Retype everything in the entries that follow, exactly as shown.

Extracted information:
--- START ---

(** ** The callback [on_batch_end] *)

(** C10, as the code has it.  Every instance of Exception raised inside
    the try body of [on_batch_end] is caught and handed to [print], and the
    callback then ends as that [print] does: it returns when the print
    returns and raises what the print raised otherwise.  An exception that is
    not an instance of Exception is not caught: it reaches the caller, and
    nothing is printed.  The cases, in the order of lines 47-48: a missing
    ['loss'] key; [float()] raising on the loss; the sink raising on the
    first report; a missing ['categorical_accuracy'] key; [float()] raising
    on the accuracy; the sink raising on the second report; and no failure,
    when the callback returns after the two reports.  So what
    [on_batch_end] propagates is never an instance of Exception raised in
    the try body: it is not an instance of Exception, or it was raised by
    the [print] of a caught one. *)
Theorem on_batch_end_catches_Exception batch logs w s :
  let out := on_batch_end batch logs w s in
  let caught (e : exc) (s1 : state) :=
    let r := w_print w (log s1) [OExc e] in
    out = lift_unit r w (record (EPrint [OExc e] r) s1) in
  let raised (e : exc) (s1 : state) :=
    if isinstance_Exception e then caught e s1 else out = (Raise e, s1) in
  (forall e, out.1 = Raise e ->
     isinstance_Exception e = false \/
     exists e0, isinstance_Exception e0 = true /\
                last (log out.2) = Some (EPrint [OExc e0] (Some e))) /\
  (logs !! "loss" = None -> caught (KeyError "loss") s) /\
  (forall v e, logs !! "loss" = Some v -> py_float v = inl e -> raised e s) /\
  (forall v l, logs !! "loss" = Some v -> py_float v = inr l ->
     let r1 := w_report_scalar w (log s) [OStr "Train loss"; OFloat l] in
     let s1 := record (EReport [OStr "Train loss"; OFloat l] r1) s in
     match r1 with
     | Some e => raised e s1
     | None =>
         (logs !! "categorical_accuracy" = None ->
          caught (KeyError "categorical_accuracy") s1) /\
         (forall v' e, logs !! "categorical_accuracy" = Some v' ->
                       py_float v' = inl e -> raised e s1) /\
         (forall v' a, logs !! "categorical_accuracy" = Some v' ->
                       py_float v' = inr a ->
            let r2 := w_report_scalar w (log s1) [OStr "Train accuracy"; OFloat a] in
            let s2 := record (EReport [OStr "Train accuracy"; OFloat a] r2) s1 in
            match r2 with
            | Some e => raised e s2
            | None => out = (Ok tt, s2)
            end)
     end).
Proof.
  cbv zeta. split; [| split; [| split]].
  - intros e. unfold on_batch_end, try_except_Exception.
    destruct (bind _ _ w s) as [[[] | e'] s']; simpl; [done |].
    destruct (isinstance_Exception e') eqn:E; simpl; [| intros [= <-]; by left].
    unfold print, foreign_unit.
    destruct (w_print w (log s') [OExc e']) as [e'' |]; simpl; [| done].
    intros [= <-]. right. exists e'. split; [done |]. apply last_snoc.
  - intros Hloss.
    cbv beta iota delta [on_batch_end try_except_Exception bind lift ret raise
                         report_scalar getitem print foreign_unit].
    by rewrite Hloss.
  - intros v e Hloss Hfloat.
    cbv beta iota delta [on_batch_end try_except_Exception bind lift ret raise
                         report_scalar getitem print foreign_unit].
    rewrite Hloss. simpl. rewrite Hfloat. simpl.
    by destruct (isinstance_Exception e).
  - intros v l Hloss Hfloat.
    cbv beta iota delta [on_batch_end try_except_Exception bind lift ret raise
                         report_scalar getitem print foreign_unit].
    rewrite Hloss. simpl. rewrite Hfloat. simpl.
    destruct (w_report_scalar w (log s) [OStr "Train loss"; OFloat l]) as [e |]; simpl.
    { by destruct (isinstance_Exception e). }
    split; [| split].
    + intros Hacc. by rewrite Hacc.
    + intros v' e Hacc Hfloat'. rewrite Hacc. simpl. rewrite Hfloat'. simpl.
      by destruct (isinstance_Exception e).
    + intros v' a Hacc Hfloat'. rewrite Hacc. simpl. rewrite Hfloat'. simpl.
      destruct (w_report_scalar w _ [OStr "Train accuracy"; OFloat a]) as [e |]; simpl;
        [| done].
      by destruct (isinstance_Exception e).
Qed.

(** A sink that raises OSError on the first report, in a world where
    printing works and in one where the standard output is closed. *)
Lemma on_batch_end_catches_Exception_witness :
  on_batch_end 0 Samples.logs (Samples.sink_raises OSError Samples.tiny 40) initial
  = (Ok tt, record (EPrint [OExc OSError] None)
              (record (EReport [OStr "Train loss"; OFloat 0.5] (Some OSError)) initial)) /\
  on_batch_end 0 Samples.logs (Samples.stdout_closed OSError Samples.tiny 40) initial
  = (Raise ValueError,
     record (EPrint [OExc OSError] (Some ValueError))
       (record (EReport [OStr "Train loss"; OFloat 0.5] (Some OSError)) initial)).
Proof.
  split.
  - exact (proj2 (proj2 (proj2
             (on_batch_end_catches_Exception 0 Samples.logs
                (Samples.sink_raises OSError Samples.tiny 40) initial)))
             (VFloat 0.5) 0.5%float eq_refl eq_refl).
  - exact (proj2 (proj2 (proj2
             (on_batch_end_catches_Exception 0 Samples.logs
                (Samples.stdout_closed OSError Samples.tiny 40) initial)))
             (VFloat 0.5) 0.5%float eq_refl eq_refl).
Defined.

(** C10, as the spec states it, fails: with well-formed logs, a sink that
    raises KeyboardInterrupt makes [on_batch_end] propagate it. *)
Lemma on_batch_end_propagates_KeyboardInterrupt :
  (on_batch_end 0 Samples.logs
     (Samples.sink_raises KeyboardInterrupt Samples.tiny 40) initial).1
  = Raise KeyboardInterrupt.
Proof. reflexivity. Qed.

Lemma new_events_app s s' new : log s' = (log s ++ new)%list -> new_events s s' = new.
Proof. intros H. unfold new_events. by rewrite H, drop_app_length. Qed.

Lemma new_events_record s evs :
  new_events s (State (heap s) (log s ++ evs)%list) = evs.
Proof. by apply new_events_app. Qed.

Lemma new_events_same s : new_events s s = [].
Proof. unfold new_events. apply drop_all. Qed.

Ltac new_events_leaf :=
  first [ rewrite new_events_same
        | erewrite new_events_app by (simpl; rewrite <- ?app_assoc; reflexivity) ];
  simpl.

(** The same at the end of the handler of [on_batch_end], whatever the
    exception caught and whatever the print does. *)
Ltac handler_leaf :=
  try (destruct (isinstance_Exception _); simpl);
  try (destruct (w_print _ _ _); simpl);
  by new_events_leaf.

--- END ---

Answer to the exercise:
(** ** The callback [on_batch_end] *)

(** C10, as the code has it.  Every instance of Exception raised inside
    the try body of [on_batch_end] is caught and handed to [print], and the
    callback then ends as that [print] does: it returns when the print
    returns and raises what the print raised otherwise.  An exception that is
    not an instance of Exception is not caught: it reaches the caller, and
    nothing is printed.  The cases, in the order of lines 47-48: a missing
    ['loss'] key; [float()] raising on the loss; the sink raising on the
    first report; a missing ['categorical_accuracy'] key; [float()] raising
    on the accuracy; the sink raising on the second report; and no failure,
    when the callback returns after the two reports.  So what
    [on_batch_end] propagates is never an instance of Exception raised in
    the try body: it is not an instance of Exception, or it was raised by
    the [print] of a caught one. *)
Theorem on_batch_end_catches_Exception batch logs w s :
  let out := on_batch_end batch logs w s in
  let caught (e : exc) (s1 : state) :=
    let r := w_print w (log s1) [OExc e] in
    out = lift_unit r w (record (EPrint [OExc e] r) s1) in
  let raised (e : exc) (s1 : state) :=
    if isinstance_Exception e then caught e s1 else out = (Raise e, s1) in
  (forall e, out.1 = Raise e ->
     isinstance_Exception e = false \/
     exists e0, isinstance_Exception e0 = true /\
                last (log out.2) = Some (EPrint [OExc e0] (Some e))) /\
  (logs !! "loss" = None -> caught (KeyError "loss") s) /\
  (forall v e, logs !! "loss" = Some v -> py_float v = inl e -> raised e s) /\
  (forall v l, logs !! "loss" = Some v -> py_float v = inr l ->
     let r1 := w_report_scalar w (log s) [OStr "Train loss"; OFloat l] in
     let s1 := record (EReport [OStr "Train loss"; OFloat l] r1) s in
     match r1 with
     | Some e => raised e s1
     | None =>
         (logs !! "categorical_accuracy" = None ->
          caught (KeyError "categorical_accuracy") s1) /\
         (forall v' e, logs !! "categorical_accuracy" = Some v' ->
                       py_float v' = inl e -> raised e s1) /\
         (forall v' a, logs !! "categorical_accuracy" = Some v' ->
                       py_float v' = inr a ->
            let r2 := w_report_scalar w (log s1) [OStr "Train accuracy"; OFloat a] in
            let s2 := record (EReport [OStr "Train accuracy"; OFloat a] r2) s1 in
            match r2 with
            | Some e => raised e s2
            | None => out = (Ok tt, s2)
            end)
     end).
Proof.
  cbv zeta. split; [| split; [| split]].
  - intros e. unfold on_batch_end, try_except_Exception.
    destruct (bind _ _ w s) as [[[] | e'] s']; simpl; [done |].
    destruct (isinstance_Exception e') eqn:E; simpl; [| intros [= <-]; by left].
    unfold print, foreign_unit.
    destruct (w_print w (log s') [OExc e']) as [e'' |]; simpl; [| done].
    intros [= <-]. right. exists e'. split; [done |]. apply last_snoc.
  - intros Hloss.
    cbv beta iota delta [on_batch_end try_except_Exception bind lift ret raise
                         report_scalar getitem print foreign_unit].
    by rewrite Hloss.
  - intros v e Hloss Hfloat.
    cbv beta iota delta [on_batch_end try_except_Exception bind lift ret raise
                         report_scalar getitem print foreign_unit].
    rewrite Hloss. simpl. rewrite Hfloat. simpl.
    by destruct (isinstance_Exception e).
  - intros v l Hloss Hfloat.
    cbv beta iota delta [on_batch_end try_except_Exception bind lift ret raise
                         report_scalar getitem print foreign_unit].
    rewrite Hloss. simpl. rewrite Hfloat. simpl.
    destruct (w_report_scalar w (log s) [OStr "Train loss"; OFloat l]) as [e |]; simpl.
    { by destruct (isinstance_Exception e). }
    split; [| split].
    + intros Hacc. by rewrite Hacc.
    + intros v' e Hacc Hfloat'. rewrite Hacc. simpl. rewrite Hfloat'. simpl.
      by destruct (isinstance_Exception e).
    + intros v' a Hacc Hfloat'. rewrite Hacc. simpl. rewrite Hfloat'. simpl.
      destruct (w_report_scalar w _ [OStr "Train accuracy"; OFloat a]) as [e |]; simpl;
        [| done].
      by destruct (isinstance_Exception e).
Qed.

(** A sink that raises OSError on the first report, in a world where
    printing works and in one where the standard output is closed. *)
Lemma on_batch_end_catches_Exception_witness :
  on_batch_end 0 Samples.logs (Samples.sink_raises OSError Samples.tiny 40) initial
  = (Ok tt, record (EPrint [OExc OSError] None)
              (record (EReport [OStr "Train loss"; OFloat 0.5] (Some OSError)) initial)) /\
  on_batch_end 0 Samples.logs (Samples.stdout_closed OSError Samples.tiny 40) initial
  = (Raise ValueError,
     record (EPrint [OExc OSError] (Some ValueError))
       (record (EReport [OStr "Train loss"; OFloat 0.5] (Some OSError)) initial)).
Proof.
  split.
  - exact (proj2 (proj2 (proj2
             (on_batch_end_catches_Exception 0 Samples.logs
                (Samples.sink_raises OSError Samples.tiny 40) initial)))
             (VFloat 0.5) 0.5%float eq_refl eq_refl).
  - exact (proj2 (proj2 (proj2
             (on_batch_end_catches_Exception 0 Samples.logs
                (Samples.stdout_closed OSError Samples.tiny 40) initial)))
             (VFloat 0.5) 0.5%float eq_refl eq_refl).
Defined.

(** C10, as the spec states it, fails: with well-formed logs, a sink that
    raises KeyboardInterrupt makes [on_batch_end] propagate it. *)
Lemma on_batch_end_propagates_KeyboardInterrupt :
  (on_batch_end 0 Samples.logs
     (Samples.sink_raises KeyboardInterrupt Samples.tiny 40) initial).1
  = Raise KeyboardInterrupt.
Proof. reflexivity. Qed.

Lemma new_events_app s s' new : log s' = (log s ++ new)%list -> new_events s s' = new.
Proof. intros H. unfold new_events. by rewrite H, drop_app_length. Qed.

Lemma new_events_record s evs :
  new_events s (State (heap s) (log s ++ evs)%list) = evs.
Proof. by apply new_events_app. Qed.

Lemma new_events_same s : new_events s s = [].
Proof. unfold new_events. apply drop_all. Qed.

Ltac new_events_leaf :=
  first [ rewrite new_events_same
        | erewrite new_events_app by (simpl; rewrite <- ?app_assoc; reflexivity) ];
  simpl.

(** The same at the end of the handler of [on_batch_end], whatever the
    exception caught and whatever the print does. *)
Ltac handler_leaf :=
  try (destruct (isinstance_Exception _); simpl);
  try (destruct (w_print _ _ _); simpl);
  by new_events_leaf.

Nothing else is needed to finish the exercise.